Essa você já conhece, né, leitor de autoajuda? Quanto mais você pensa que “não vou me estressar”, mais você pensa em estresse. Quando você diz “não vou engordar”, seu cérebro lê “engordar”, e aí já viu. A afirmação negativa não deixa de ser uma afirmação. Evitar pensar no desagradável faz com que você pense no desagradável.

E agora?

E a autoajuda, onde entra?

Não pense. Viva. Evite pensar nos seus problemas, ruminar seus problemas, reclamar da vida. Concentre-se em RESOLVER sua vida. Tá ruim? Em vez de dizer “eu não ganho tão bem quanto fulano”, “eu não tenho um emprego que eu gosto, vou beber pra esquecer meus problemas”, que tal dedicar seu tempo livre a trabalhar no que você gosta, fazer um portfólio no que você gosta, focar em resolver a sua vida, ao invés de reclamar – e, assim, se sentir mais miserável, porque só consegue focar na parte negativa da vida?

E se você é realmente adepto da autoajuda e precisa das afirmações pra se manter focado nos seus objetivos, vale aquela dica do “estou em processo de”, certo? Eu sei que você sabe que dica é essa.

3 – Tristeza vicia

Segundo a Cracked.com (ou melhor, segundo as pesquisas que eles usam para embasar os artigos), tristeza vicia. Nosso cérebro sente prazer na tristeza – e aí a gente remói, remói e prefere se afundar nela do que sair.

E a autoajuda, onde entra?

Agora que você sabe qual é o mecanismo, que tal viciar em endorfina vinda de um esporte, por exemplo?

4 – A gente prefere se sentir infeliz do que não ter certeza

Essa também é óbvia, não? conforme ficamos mais velhos, não queremos nos arriscar – provavelmente porque quando somos mais velhos é mais difícil arrumar um novo emprego, regenerar ossos… e provavelmente tem alguém que depende da gente.

E a autoajuda, onde entra?

Entra aqui, gente. Porque isso é BALELA. Quer dizer, nem tanto – de fato, as coisas são mais difíceis quando somos mais velhos. Mas não impossíveis. Nada te impede de tomar um passo arriscado, se é pra você não viver infeliz.
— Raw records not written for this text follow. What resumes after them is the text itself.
(** A candidate is counted once, as retained, young or collectable, or only logged. *)
Lemma balance_collect_one root cutoff dry_run retain_file p :
  sm_respects (keeps_balance (bool_decide (is_Some cutoff)) dry_run)
    (collect_one env tags root cutoff dry_run retain_file p).
Proof.
  set (en := bool_decide (is_Some cutoff)). intros s H. unfold collect_one. rewrite sm_bind_spec.
  pose proof (respects_attempt same_counts _ (walk_validate env tags same_counts counts_others root p) s) as Hv.
  destruct (attempt _ s) as [[seen|e] s1]; cbn [snd] in Hv; [|by eapply balanced_counts].
  assert (balanced en dry_run s1) as H1 by by eapply balanced_counts.
  destruct seen as [st|]; [|by apply balance_log].
  clear H. rewrite sm_bind_spec. cbn [smodify]. destruct cutoff as [limit|]; [|cbn in en; subst en; solve_balance].
  assert (en = true) as -> by done. destruct (match retain_file with Some _ => _ | None => _ end);
    [solve_balance|]. destruct (negb _); [solve_balance|].
  rewrite sm_bind_spec. cbn [smodify]. rewrite sm_bind_spec. cbn [smodify].
  set (s2 := log _ _ _ _). assert (balanced true dry_run s2 ∧ (files_deleted s2 < files_collectable s2)%Z) as [H2 H3].
  { split; [subst s2; solve_balance|]. subst s2. unfold balanced in H1. cbn. lia. }
  destruct dry_run; [done|]. by apply balance_delete.
Qed.

(** A collection from a fresh state: balanced, and a dry run deletes nothing. *)
Definition well_behaved (enabled dry_run : bool) (fs : FS) (m : SM GcState unit) : Prop :=
  balanced enabled dry_run (m (initial_state fs)).2
  ∧ (dry_run = true → ∀ q, (∀ n fs, ge_others env n fs !! q = fs !! q) →
       gs_fs (m (initial_state fs)).2 !! q = fs !! q).

Lemma collect_well_behaved now root_dir (files : path → generator) age dry_run retain_file C fs :
  (∀ R root, PreOrder R → sm_respects R (others env) → yields R (files root) C) →
  well_behaved (bool_decide (is_Some age)) dry_run fs
    (root ← sys_realpath env root_dir;
     collect_files_by_age env tags now root (files root) age dry_run retain_file false).
Proof.
  intros Hy. split.
  - set (en := bool_decide (is_Some age)).
    assert (balanced en dry_run (initial_state fs)) as H0 by (unfold balanced; cbn; lia).
    revert H0. refine (respects_bind (keeps_balance en dry_run) _ _ _ _ (initial_state fs)).
    { apply (walk_realpath env (keeps_balance en dry_run)), balance_others. }
    intros root1 s1. apply (walk_collect env tags (keeps_balance en dry_run)) with (C := C).
    + apply balance_others.
    + apply balance_log.
    + apply Hy; [apply _|apply balance_others].
    + intros root s2 _ p _. assert (en = bool_decide (is_Some ((λ a, now - inject_Z (Z.max a 0))%Q <$> age))) as ->
        by (unfold en; destruct age; reflexivity). apply balance_collect_one.
  - intros Hdry q Hq. pose proof (fate_others env fs q Hq (λ _, False)) as Ho.
    set (m := root ← sys_realpath env root_dir; _). enough (fate env fs q (λ _, False) (initial_state fs) (m (initial_state fs)).2) as H.
    { destruct (H (λ _, reflexivity _)) as [_ [H1|(_ & e & _ & [])]]. exact H1. }
    apply (respects_bind (fate env fs q (λ _, False))); [exact (walk_realpath env (fate env fs q (λ _, False)) Ho root_dir)|]. intros root1 s1.
    apply (walk_collect env tags (fate env fs q (λ _, False))) with (C := C).
    + exact Ho.
    + intros. by apply fate_same_fs.
    + by apply Hy; [apply _|].
    + intros root s2 _ p HC. apply (fate_collect_one env tags fs q Hq) with (C := C); [|done].
      intros e (E & _). congruence.
Qed.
Claro que não é tão mais fácil do que quando você era jovem, mas com um pouco de planejamento é possível se arriscar, sim, se o objetivo é não viver uma vida de infelicidade permanente.
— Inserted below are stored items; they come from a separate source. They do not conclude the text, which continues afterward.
Definition build_backup_fast_path_policy (desired_rf : Z) (membership_seed : option pystr)
    (self_addr cluster_token : pystr) (fast_local_enabled fast_remote_enabled safe_mode : bool)
    (origin_node_id : pystr) : res BackupPolicy :=
  desired_rf ← normalize_remote_rf desired_rf;
  let policy fast_local fast_remote epoch :=
    {| bp_desired_rf := desired_rf; bp_fast_local_enabled := fast_local;
       bp_fast_remote_enabled := fast_remote; bp_placement_epoch := epoch |} in
  let origin_node_id := strip origin_node_id in
  if bool_decide (origin_node_id = []) then Err StopanConfigValueError
  else if safe_mode then Ok (policy false false None)
  else if negb (fast_local_enabled || fast_remote_enabled) then Ok (policy false false None)
  else if negb fast_remote_enabled then Ok (policy true false None)
  else if (desired_rf <=? 0)%Z then Ok (policy true false None)
  else if bool_decide (or_empty membership_seed = []) then Ok (policy true false None)
  else match resolve_remote_placement_epoch desired_rf membership_seed self_addr cluster_token origin_node_id with
  | Err _ => Ok (policy true false None)
  | Ok None => Ok (policy true false None)
  | Ok (Some epoch) => Ok (policy true true (Some epoch))
  end.
End policy.

(** ** identity.py *)

(** [_canonical_node_id]: [uuid.UUID(hex=...)] whose [hex] is the text itself is 32
    lower-case hexadecimal digits. *)
Definition canonical_node_id (value : pystr) : res pystr :=
  let normalized := ascii_lower (strip value) in
  if bool_decide (normalized = []) then Err StopanConfigError
  else if (length normalized =? 32)%nat && forallb is_hex_lower normalized then Ok normalized
  else Err StopanConfigError.

(** [_read_persisted_node_id]; [read_fails]: the file cannot be read. *)
Definition read_persisted_node_id (read_fails : bool) (file : identity_file) : res (option pystr) :=
  match file with
  | None => Ok None
  | Some text =>
      if read_fails then Err StopanConfigError
      else match filter (λ l, l ≠ []) (strip <$> read_lines [] text) with
      | [] => Ok None
      | line :: _ => Some <$> canonical_node_id line
      end
  end.

Definition load_or_create_local_node_id (read_fails : bool) (fresh : pystr) (io : option exn)
  : SM identity_file pystr :=
  file ← sget;
  existing ← slift (read_persisted_node_id read_fails file);
  match existing with
  | Some ((_ :: _) as node_id) => mret node_id
  | _ =>
      match io with
      | Some e => sraise e
      | None => sput (Some (fresh ++ [10%N] ++ u "1" ++ [10%N]));; mret fresh
      end
  end.

Definition resolve_origin_node_id (lease : option (pystr * pystr)) (get_members : pystr → rpc (list NodeInfo))
    (membership_seed : option pystr) (self_addr : pystr) (read_fails : bool) (fresh : pystr)
    (io : option exn) : SM identity_file pystr :=
  let leased_node_id :=
    if lease_matches lease self_addr then strip (or_empty (fst <$> lease)) else [] in
  if bool_decide (leased_node_id ≠ []) then mret leased_node_id
  else
    let seen := if bool_decide (or_empty membership_seed = []) then None
                else try_cluster_view get_members membership_seed self_addr in
    match seen ≫= λ sc, self_node_id sc.2 with
    | Some ((_ :: _) as node_id) => mret node_id
    | _ => load_or_create_local_node_id read_fails fresh io
    end.

(** ** scanner.py *)

Definition walk_entry : Type := pystr * pystr * stat_info * item_kind.

(** What an entry of a directory is, as its mode says. *)
Inductive entry_kind := EntryFile | EntryDir | EntryOther.

Record DirEntry := { de_name : pystr; de_stat : res (stat_info * entry_kind) }.

Definition with_slash (a b : pystr) : pystr := a ++ [47%N] ++ b.

(** The loop over one directory: the items yielded, the directories found, and the
    exception that ends it. *)
Fixpoint scan_entries (current_path parent_rel : pystr) (entries : list DirEntry)
  : list walk_entry * list (pystr * pystr) * option exn :=
  match entries with
  | [] => ([], [], None)
  | entry :: entries' =>
      let rel_path := if bool_decide (parent_rel = u ".") then de_name entry
                      else with_slash parent_rel (de_name entry) in
      let full_path := with_slash current_path (de_name entry) in
      match de_stat entry with
      | Err _ => ([], [], Some StopanStorageOSError)
      | Ok (stat, kind) =>
          let '(items, dirs, e) := scan_entries current_path parent_rel entries' in
          match kind with
          | EntryFile => ((rel_path, full_path, stat, ItemFile) :: items, dirs, e)
          | EntryDir => ((rel_path, full_path, stat, ItemDir) :: items, (full_path, rel_path) :: dirs, e)
          | EntryOther => (items, dirs, e)
          end
      end
  end.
Entra também nos estudos que o site usa para embasar este item: sim, existem pessoas em cujo universo não existe amor, compreensão e a possibilidade de uma vida feliz. Se esse não é seu caso, autoajuda até vai. Se este é seu caso, recomendo terapia, amigão. Porque amor, ser compreendido e levar uma vidinha bacana está ao alcance de TODOS no mundo. TODOS. O que você precisa é de uma ajudinha (provavelmente profissional) pra enxergar isso.

5 – Ser feliz demanda esforço

Por fim, o item mais óbvio de todos, mas quando a gente está no loop mental da depressão, a última coisa que a gente quer é SAIR dela. O cara que escreveu o artigo da Cracked dá logo aquele TAPA na cara: visualize uma pessoa feliz. Agora visualize uma pessoa deprimida. A pessoa feliz está correndo ao ar livre com um cachorro, sei lá. Tá na praia, tá com os amigos. A pessoa deprimida está chapada no sofá, enchendo a cara de vodka ou de sorvete, comendo, vendo alguma reprise na tevê e…

E a autoajuda, onde entra?

Está deprimido?

Saia do loop. Sim, sair da depressão demanda esforço. É muito mais cômodo ficar trancado em casa um dia inteiro sem fazer nada, mas pense que as pessoas felizes FAZEM coisas. Você passa sua vida inteira fazendo coisas chatas para OUTRAS pessoas, e seu ideal de final de semana é simplesmente não fazer nada?

Você caiu na armadilha do seu cérebro. Você não vai fazer nada, e vai emendar em mais uma semana fazendo algo chato para outras pessoas. Você não vai fazer nada de realmente prazeroso – esse “prazer” na ausência de coisas chatas que seu cérebro sente é uma armadilha – é MUITO mais prazeroso sair de casa, fazer coisas legais, praticar um esporte, fazer coisas que você sente prazer em fazer (sim, eu sei que você gosta de andar de bicicleta, gosta de ir à praia. eu sei que você tem hobbies, você toca um instrumento, você desenha, você escreve. você se sente feliz fazendo isso e seu cérebro ganha uma descarga de endorfina das boas). Isso é ser feliz. Mas ser feliz dá trabalho – tem que levantar, calçar um tênis, tem que se esforçar pra sair do loop ‘trabalho todo dia, fazer nada no fim de semana’.

Pois saiba que FAZER coisas que te fazem bem pode te tirar desse loop e tornar seus dias muito mais suportáveis.

Calça um tênis e vamos caminhar, vai.